Hello! I’m trying to generate text using a fine-tuned T5, and I’m running into some truncation issues.

From the docs, I can see that if I send the parameter max_new_tokens I can potentially get longer answers, but the API is responding always in the same length no matter what I do. Here is the payload I’m sending. I also tried wiggling the parameter names and so, the API is validating unknown parameters responding 400, but it keeps truncating the response when I send what it looks like a correct request.

If I use the model in transformers, I get longer responses.

Here is what I’m sending.

const inference_endpoint = "https://api-inference.huggingface.co/models/squidgy/t5-ml-finetuned-gec"

    headers: {
      "Authorization": "Bearer " + process.env.HF_TOKEN,
      "Content-Type": "application/json"
    },
    url: inference_endpoint,
    method: "post",
    data: {
      inputs: query,
      parameters: {
        max_new_tokens: 196,
      },
      options: {
        wait_for_model: await_for_model
      }
    }

Am I doing anything wrong?

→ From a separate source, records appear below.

Lemma ms_num_eq d : d < 2 ^ 63 -> ms_num d = Milliseconds d.
Proof. intros Hd. unfold ms_num. apply lua_num_small. unfold Milliseconds. apply (Z.le_lt_trans _ (Z.quot (2 ^ 63) 1000000)); [apply Z.quot_le_mono; lia | reflexivity]. Qed.
End Keyed.

(** ** Ledgers *)

Section Ledgers.
Context `{RedisServer} (s : RateStore).

(** The keys that the token commands leave alone. *)
Definition no_token (k : string) : Prop := exists kd k', k = rate_key s kd k' /\ (kd = KReq \/ kd = KLedger).

Lemma no_token_ne k kd k' : no_token k -> kd <> KReq -> kd <> KLedger -> k <> rate_key s kd k'.
Proof. intros (kd0 & k0 & -> & Hkd) H1 H2 E. apply rate_key_inj in E as [-> _]. destruct Hkd; congruence. Qed.
Lemma no_token_req k : no_token (requestKey s k).
Proof. exists KReq, k. auto. Qed.
Lemma no_token_ledger id : no_token (ledgerKey s id).
Proof. exists KLedger, id. auto. Qed.

(** Keys that the commands on the counter of a token key leave alone. *)
Section Frame.
Context (K : string -> Prop) (k : string).
Hypothesis apart : forall kd, kd = KTokZ \/ kd = KTokH \/ kd = KTokT -> ~ K (rate_key s kd k).

Lemma apart_z : ~ K (tokenZKey s k).
Proof. apply (apart KTokZ). auto. Qed.
Lemma apart_h : ~ K (tokenHKey s k).
Proof. apply (apart KTokH). auto. Qed.
Lemma apart_t : ~ K (tokenTKey s k).
Proof. apply (apart KTokT). auto. Qed.
Lemma apart_ne key key' : K key -> ~ K key' -> key <> key'.
Proof. congruence. Qed.
Hint Resolve apart_z apart_h apart_t apart_ne : frames.

Lemma prune_members_frame ms sum : keeps K (prune_members (tokenZKey s k) (tokenHKey s k) ms sum).
Proof. revert sum. induction ms as [|m ms IH]; intros sum; cbn [prune_members]; frame_script. Qed.

Lemma prune_script_frame w : keeps K (prune_script (tokenZKey s k) (tokenHKey s k) (tokenTKey s k) w).
Proof. unfold prune_script. repeat (apply script_keeps_bind; [|intros ?]); try apply prune_members_frame; frame_script. Qed.

Lemma charge_frame id w amount : keeps K (s_charge_tok s id k w amount).
Proof. unfold s_charge_tok. frame_script. Qed.

Lemma settle_tok_frame id actual w : keeps K (s_settle_tok s id actual k w).
Proof. unfold s_settle_tok. frame_script. Qed.
End Frame.

Lemma no_token_apart k kd : kd = KTokZ \/ kd = KTokH \/ kd = KTokT -> ~ no_token (rate_key s kd k).
Proof. intros Hkd Hk. apply (no_token_ne _ kd k Hk); [naive_solver.. | done]. Qed.

Lemma check_toks_keeps ts : keeps no_token (s_check_toks s ts).
Proof.
  induction ts as [|t ts IH]; cbn [s_check_toks]; [frame_script|].
  apply script_keeps_bind; [apply prune_script_frame, no_token_apart | intros sum; frame_script].
Qed.

Lemma settle_keeps id actual ws : keeps no_token (s_settle s id actual ws).
Proof.
  induction ws as [|[k w] ws IH]; cbn [s_settle]; [frame_script|].
  apply script_keeps_bind; [apply settle_tok_frame, no_token_apart | intros ?; exact IH].
Qed.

Thanks in advance for your help!!

1 Like

Hi
Same problem
How can one define max lenght output size in an inference API ?
Thanks

Hi @juancavallotti,
Did you try ‘max_length’ instead of ‘max_new_tokens’?

Yup the parameter didn’t get rejected but didn’t work either

any update/solution on this issue ? i’m encountering the same problem with the bloom model, none of the advanced parameters of the inference API seems to work.

Same problem for me and I didn’t receive any reply in my thread. It seems like the Inference API for BLOOM is basically broken and only allows basic generation.

Personally, I’ve found the following parameters being ignored:

  • max_new_tokens
  • temperature
  • do_sample
  • use_gpu (but this is to be expected, afaik HF handles GPU on Inference API with a separate pricing)

do_sample is particularly frustrating as BLOOM generates the same output over and over for a given input. I managed to force a bit of variation by playing with top_k, but this is not very rigorous.